(ENTRIES SUPPLIED begins)

(** * claude-export: the session exporters, embedded and verified

    Shallow embedding of [scripts/export-continue.js] (the compact JSON
    handoff) and [scripts/export-chat.js] (the Markdown transcript).

    Conventions of the embedding.
    - A parsed log record is a JavaScript value as [JSON.parse] returns it:
      the type [value] below.  Numbers are the integers ([Z]) plus [NaN].
    - A JavaScript string is a [string] that holds the bytes of its UTF-8
      form, as the files do; a surrogate that stands alone is held as
      the three bytes the scheme gives its code.  JavaScript counts, cuts
      and trims in UTF-16 code units: [Str.length], [Str.substring] and
      [Str.trim] do so on the bytes.  A search compares bytes, and finds
      what JavaScript finds when the text sought neither begins with a
      low surrogate nor ends with a high one.  [String.length] is the
      number of bytes, the size of a file.
    - A function that can leave the schema of the log returns an
      [option]: [None] stands for a run in which an operation meets a
      value of a type the schema does not give it (a property read on
      [null], a string method on a number, an array or an object), where
      JavaScript throws a [TypeError] or goes on with a value that is no
      string.  A result [Some r] is what the script computes.
    - A JavaScript object used as a dictionary is a [gmap] when it is only
      read by key, and an association list in creation order when its
      keys are enumerated.  A key may name a member the dictionary
      inherits from [Object.prototype].  Where the script reads
      [map[id]?.content], the member holds nothing and stands for a
      missing result, and where [formatToolCall] tests the result itself
      it is a result without content ([resultOf]); in [fileChanges] an
      [Edit] writes on the member and adds no entry ([assignOwn]).  Two
      cases are left out, and a function returns [None] there as well:
      the key [__proto__], on which an assignment replaces the
      prototype, and a tool name that [Object.prototype] answers in
      [toolBreakdown], whose count becomes a string.  A theorem whose
      property would fail in such a run has the exclusion among its
      hypotheses.
    - A conversion to a string ([String(v)], a template literal, a
      property key, [join]) is [stringOf]: it throws on an object of the
      log that has a property [toString].
    - What the scripts take from outside (the runtime's [JSON] and
      [Date], the process directory, the [git] commands, the clock) is a
      field of the record [Host]; the sessions directory is a [Dir];
      what the command line alone takes (Node's [path] and [os], the
      files outside the sessions directory) is a [Sys]. *)

From Stdlib Require Import ZArith List String Ascii Bool Lia DecimalString.
From stdpp Require Import base option list gmap strings.

Open Scope string_scope.
Open Scope list_scope.
Open Scope Z_scope.

(* ================================================================== *)
(** * JavaScript strings *)
(* ================================================================== *)

Module Str.

(** A text is stored as the bytes of its UTF-8 form, which is what the
    files hold; a surrogate that stands alone, as a cut through a pair
    leaves it, is stored as the three bytes the same scheme gives its
    code.  [take] and [drop] count bytes: they serve the positions of a
    search and the window of a [Buffer]. *)
Fixpoint take (n : nat) (s : string) : string :=
  match n, s with
  | S n', String c s' => String c (take n' s')
  | _, _ => ""
  end.

Fixpoint drop (n : nat) (s : string) : string :=
  match n, s with
  | S n', String _ s' => drop n' s'
  | _, _ => s
  end.

(** The bytes from offset [a] up to offset [b] of a buffer. *)
Definition slice (s : string) (a b : Z) : string :=
  let len := Z.of_nat (String.length s) in
  let a' := Z.max 0 (Z.min a len) in
  let b' := Z.max 0 (Z.min b len) in
  let lo := Z.min a' b' in
  let hi := Z.max a' b' in
  take (Z.to_nat (hi - lo)) (drop (Z.to_nat lo) s).

(** JavaScript counts and cuts a string in UTF-16 code units.  A byte
    [10xxxxxx] continues a character; any other byte opens one. *)
Definition isCont (c : ascii) : bool :=
  let '(Ascii _ _ _ _ _ _ b6 b7) := c in b7 && negb b6.

(** The code units of the character a byte opens: two for [11110xxx],
    whose character lies beyond the basic plane and is a surrogate pair,
    one for any other opening byte, none for a continuation. *)
Definition units (c : ascii) : nat :=
  let '(Ascii _ _ _ _ b4 b5 b6 b7) := c in
  if negb b7 then 1%nat
  else if negb b6 then 0%nat
  else if b5 && b4 then 2%nat
  else 1%nat.

(** The continuation bytes the opening byte announces. *)
Definition tail (c : ascii) : nat :=
  let '(Ascii _ _ _ _ b4 b5 b6 b7) := c in
  if negb (b7 && b6) then 0%nat
  else if negb b5 then 1%nat
  else if negb b4 then 2%nat
  else 3%nat.

(** [s.length]. *)
Fixpoint length (s : string) : nat :=
  match s with
  | "" => 0%nat
  | String c s' => (units c + length s')%nat
  end.

(** At most [k] continuation bytes at the start of [s], kept and
    dropped. *)
Fixpoint takeCont (k : nat) (s : string) : string :=
  match k, s with
  | S k', String c s' => if isCont c then String c (takeCont k' s') else ""
  | _, _ => ""
  end.

Fixpoint skipCont (k : nat) (s : string) : string :=
  match k, s with
  | S k', String c s' => if isCont c then skipCont k' s' else s
  | _, _ => s
  end.

(** The byte at a position, for the continuation bytes of a character. *)
Definition byteAt (n : nat) (s : string) : ascii :=
  match String.get n s with
  | Some c => c
  | None => "128"%char
  end.

(** The two halves of the pair of a character of four bytes
    [11110ccc 10pppppp 10qqqqqq 10rrrrrr].  With [u] the five bits
    [ccc pp] and [w = u - 1], the high surrogate is
    [110110 wwww pppp qq] and the low one [110111 qqqq rrrrrr]; each is
    stored as [11101101 10xxxxxx 10xxxxxx]. *)
Definition highHalf (c b1 b2 : ascii) : string :=
  let '(Ascii c0 c1 c2 _ _ _ _ _) := c in
  let '(Ascii p0 p1 p2 p3 p4 p5 _ _) := b1 in
  let '(Ascii _ _ _ _ q4 q5 _ _) := b2 in
  let '(Ascii w0 w1 w2 w3 _ _ _ _) :=
    ascii_of_N (N.pred (N_of_ascii (Ascii p4 p5 c0 c1 c2 false false false))) in
  String "237" (String (Ascii w0 w1 w2 w3 false true false true)
                  (String (Ascii q4 q5 p0 p1 p2 p3 false true) "")).

Definition lowHalf (b2 b3 : ascii) : string :=
  let '(Ascii q0 q1 q2 q3 _ _ _ _) := b2 in
  let '(Ascii r0 r1 r2 r3 r4 r5 _ _) := b3 in
  String "237" (String (Ascii q0 q1 q2 q3 true true false true)
                  (String (Ascii r0 r1 r2 r3 r4 r5 false true) "")).

(** [s.substring(0, n)] for a natural [n]: the first [n] code units.
    A cut through a pair keeps its high surrogate. *)
Fixpoint takeUnits (n : nat) (s : string) {struct s} : string :=
  match s, n with
  | String c s', S _ =>
      if isCont c then String c (takeUnits n s')
      else if (units c <=? n)%nat then
        String c (match (n - units c)%nat with
                  | O => takeCont (tail c) s'
                  | m => takeUnits m s'
                  end)
      else highHalf c (byteAt 0 s') (byteAt 1 s')
  | _, _ => ""
  end.

(** [s.substring(n)] for a natural [n]: [s] without its first [n] code
    units.  A cut through a pair keeps its low surrogate. *)
Fixpoint dropUnits (n : nat) (s : string) {struct s} : string :=
  match s, n with
  | String c s', S _ =>
      if isCont c then dropUnits n s'
      else if (units c <=? n)%nat then
        match (n - units c)%nat with
        | O => skipCont (tail c) s'
        | m => dropUnits m s'
        end
      else lowHalf (byteAt 1 s') (byteAt 2 s') +:+ skipCont 3 s'
  | _, _ => s
  end.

(ENTRIES SUPPLIED ends)

WHAT TO PRODUCE: Looking at the data above, write out exactly the lines that start at the one containing "JavaScript throws a" and end at the one containing "[toolBreakdown], whose count"; include both and nothing beyond.

REPLY TO THE TASK:
      JavaScript throws a [TypeError] or goes on with a value that is no
      string.  A result [Some r] is what the script computes.
    - A JavaScript object used as a dictionary is a [gmap] when it is only
      read by key, and an association list in creation order when its
      keys are enumerated.  A key may name a member the dictionary
      inherits from [Object.prototype].  Where the script reads
      [map[id]?.content], the member holds nothing and stands for a
      missing result, and where [formatToolCall] tests the result itself
      it is a result without content ([resultOf]); in [fileChanges] an
      [Edit] writes on the member and adds no entry ([assignOwn]).  Two
      cases are left out, and a function returns [None] there as well:
      the key [__proto__], on which an assignment replaces the
      prototype, and a tool name that [Object.prototype] answers in
      [toolBreakdown], whose count becomes a string.  A theorem whose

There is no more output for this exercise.